En quarante-deux ans dans l’aviation, ce pilote-directeur ne manque pas d’anecdotes à raconter et il ne s’en prive pas, lui qui pourrait de son propre aveu «parler pendant cinq heures» si on lui en laissait la possibilité. Il raconte avec force détails ce jour de juillet 1987 où il a transporté, entre Genève et Lugano, la célèbre chanteuse Tina Turner, en pleine tournée de l’album «Break Every Rule». «A l’époque, nous avions une grande liberté sur les vols commerciaux et nous pratiquions le vol à vue. Nous avons survolé le Mont-Rose, tourné autour du Cervin et effectué un virage au-dessus de l’Aiguille-du-Midi. Tout le monde applaudissait, mais Tina Turner est sortie blanche de l’avion, parce qu’elle avait le mal de l’air. Ce voyage l’a tellement marquée qu’elle a raconté cette expérience de vol, avec un pilote complètement dingue qui avait frôlé les montagnes, dans le livret de l’album de sa tournée.»
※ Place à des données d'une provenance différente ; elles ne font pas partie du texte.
(** A fill pass keeps the requests held, up to their order. *)
Lemma fill_batch_queues_held glw ad current_lat :
  dl_tree_wf (dl_tree ad) ->
  is_u64 (total_pred_lat ad) ->
  exists ad' r,
    fill_batch_queues glw ad current_lat = Some (ad', r)
    /\ Permutation (map rq_id (held ad)) (map rq_id (held ad'))
    /\ bq_page ad' = bq_page ad.
Proof.
  intros Hwf Htpl. set (page := fill_page ad).
  destruct (fill_batch_queues_run glw ad current_lat Hwf)
    as (k & st_k & st_fin & Hr & Hstop & Hfill & Had & Hcnt).
  destruct (fill_reach_moves glw page (fill_start ad current_lat) k st_k)
    as (Hk & Hflat & Hq & Hqo & _ & _ & _ & Hp & Hpg & _);
    [done | unfold is_u32; simpl; lia
    | intros o; simpl; rewrite pget_pset_eq; destruct o; unfold is_u32; simpl; lia
    | done | done |].
  pose proof (fill_finish_fields st_fin) as Hfin.
  destruct (fill_finish st_fin) as [ad' r].
  destruct Hfin as (_ & H1 & H2 & _ & _ & H5 & H6 & _).
  rewrite Had in *. simpl in Hflat, Hq, Hqo, Hp, Hpg.
  exists ad', r. split; [done|]. split; [|by rewrite H6].
  unfold held. rewrite H5, Hp, H1, H2.
  set (flat := dl_flat (dl_tree ad)) in *.
  set (staged := map rq_unlinked (take k flat)) in *.
  pose proof (page_rqs_extend _ _ _ Hqo) as Hext.
  rewrite !map_app.
  assert (Hsplit : map rq_id flat
                   = map rq_id staged ++ map rq_id (dl_flat (dl_tree (fs_ad st_k)))).
  { unfold staged. rewrite held_ids_unlinked, Hflat, <- map_app.
    by rewrite take_drop. }
  rewrite Hsplit. rewrite Hq. unfold pget, pset in *.
  destruct (page =? 0); simpl; rewrite Hext, !map_app; solve_Permutation.
Qed.

(** X25. [adios_dispatch_request] neither loses nor duplicates a request:
    on a well-formed tree the requests held before the call (on the
    priority queue, in the tree and on both pages) are, by address and with
    multiplicity, the request returned, if any, together with the requests
    held after the call. *)
Theorem adios_dispatch_request_conserves
    (rq_flags : request -> Z) (RQF_STARTED : Z)
    (g : adios_globals) (ad : adios_data) :
  dl_tree_wf (dl_tree ad) ->
  is_u64 (total_pred_lat ad) ->
  exists r ad',
    adios_dispatch_request rq_flags RQF_STARTED g ad = Some (r, ad')
    /\ Permutation (map rq_id (held ad))
         (map rq_id (match r with Some (rq, _) => [rq] | None => [] end
                     ++ held ad')).
Proof.
  intros Hwf Htpl. unfold adios_dispatch_request, dispatch_from_pq.
  destruct (prio_queue ad) as [|rq q] eqn:Epq.
  2:{ eexists _, _. split; [reflexivity|]. unfold held. simpl.
      by rewrite Epq. }
  assert (Hserve : forall ad1,
    exists r ad2,
      bq_serve_again ad1 = Some (r, ad2)
      /\ Permutation (held ad1)
           (match r with Some rq => [rq] | None => [] end ++ held ad2)).
  { intros ad1.
    assert (Hone : forall a rq a2, bq_serve a = Some (rq, a2) ->
                     Permutation (held a) (rq :: held a2)).
    { intros a rq a2. unfold bq_serve.
      destruct (bq_scan _ _) as [[rq' q']|] eqn:Es; [|done].
      intros [= <- <-]. apply bq_scan_some in Es.
      unfold held, pget, pset in *. simpl.
      destruct (bq_page a =? 0); simpl; rewrite Es; solve_Permutation. }
    unfold bq_serve_again.
    destruct (bq_serve ad1) as [[rq ad2]|] eqn:E1.
    { exists (Some rq), ad2. split; [done|]. by apply Hone. }
    destruct (more_bq_ready ad1).
    - destruct (bq_serve (flip_bq_page ad1)) as [[rq ad3]|] eqn:E2.
      + exists (Some rq), ad3. split; [done|].
        change (held ad1) with (held (flip_bq_page ad1)). by apply Hone.
      + by exists None, (flip_bq_page ad1).
    - by exists None, ad1. }
  unfold dispatch_from_bq.
  change (match bq_serve ?a with
          | Some (rq, ad2) => Some (Some rq, ad2)
          | None => _
          end) with (bq_serve_again a).
  destruct (bq_wants_refill g ad).
  - destruct (fill_batch_queues_held (global_latency_window g) ad
                (total_pred_lat ad) Hwf Htpl) as (ad1 & r1 & -> & Hh & _).
    cbn [mbind option_bind].
    destruct (Hserve ad1) as (r & ad2 & -> & Hp).
    cbn [mbind option_bind].
    destruct r as [rq|]; eexists _, ad2; (split; [reflexivity|]);
      rewrite Hh, Hp; done.
  - cbn [mbind option_bind].
    destruct (Hserve ad) as (r & ad2 & -> & Hp).
    cbn [mbind option_bind].
    destruct r as [rq|]; eexists _, ad2; (split; [reflexivity|]);
      rewrite Hp; done.
Qed.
On dit que l’appétit vient en mangeant. Pour Jean-Marc Thévenaz, la passion de l’aviation lui est venue… en volant. Forcé de renoncer à une carrière sportive après une blessure, il part à 23 ans au Québec pour obtenir ses licences de vol, avec pour seul objectif de «réaliser une expérience». Finalement, celle-ci lui aura donné le goût de «s’envoyer en l’air»: il reste cinq ans au Québec, lors desquels il travaille pour la patrouille anti-incendie du gouvernement, ainsi qu’en tant qu’instructeur de vol. Fan du Genève-Servette Hockey Club – «ce qui est terrible lorsque l’on vit dans le canton de Vaud» –, il reste passionné de sport et pratique, par pur plaisir, le badminton ainsi que beaucoup de ski. «J’ai un côté compétitif qui subsiste… Quand je joue un match, je n’aime pas beaucoup perdre», avoue-t-il un sourire en coin.

Et puis il y a eu EasyJet et la rencontre avec Stelios Haji-Ioannou, qui avait fondé la société mère en 1995. A l’époque directeur des opérations de la compagnie TEA Switzerland, Jean-Marc Thévenaz propose à Stelios de reprendre TEA et, ensemble, ils créent la filiale suisse de la compagnie low cost. Le Genevois d’origine, qui réside aujourd’hui à Apples (VD), en prend alors la direction. Son parcours chez EasyJet représente d’ailleurs une part extrêmement importante de sa vie, une histoire de famille et d’amitiés, aussi. Sa nièce, Céline Collé, n’est autre que la cheffe de cabine sur le vol de ce jour. Dominique, sa sœur, l’accompagne également: significatif, puisqu’elle était la première passagère de son frère, juste après l’obtention de sa licence il y a quarante-deux ans. Son fils est également de la partie, lui qui s’imagine volontiers suivre les traces de son père. Et sa femme, qu’il a épousée en 2012 – après un premier mariage duquel sont nés Maéva (25 ans) et Noah (22 ans) –, c’est chez EasyJet, encore, qu’il l’a rencontrée. Ce n’est que plusieurs années plus tard que le couple s’est formé, puis qu’ils ont eu une fille, Eléa, née en 2011.

Aujourd’hui, sa carrière de pilote se termine, mais Jean-Marc Thévenaz est loin d’être en fin de course. Comme il l’a répété plusieurs fois aux passagers en les saluant: non, il n’est pas à la retraite. Les défis ne manquent d’ailleurs pas, qu’il s’agisse de la transition écologique de l’aviation ou simplement d’assurer sa succession, une étape qui interviendra tôt ou tard. Mais c’est ce qui le fait vivre: «J’ai besoin de challenges et l’aviation est toujours pleine de surprises, c’est ce que j’aime. Quand cela deviendra plat et monotone, il sera peut-être le moment pour moi de rendre ma casquette.»

Aux alentours de 13 h 30, une fois l’avion posé à Genève, Jean-Marc Thévenaz coupe le moteur… pour la dernière fois. Le compteur de ses heures de vol se bloque à 13 500: «J’aurais bien voulu remettre les gaz et vous dire au revoir avec les ailes… mais cela n’est plus possible pour des questions de sécurité.»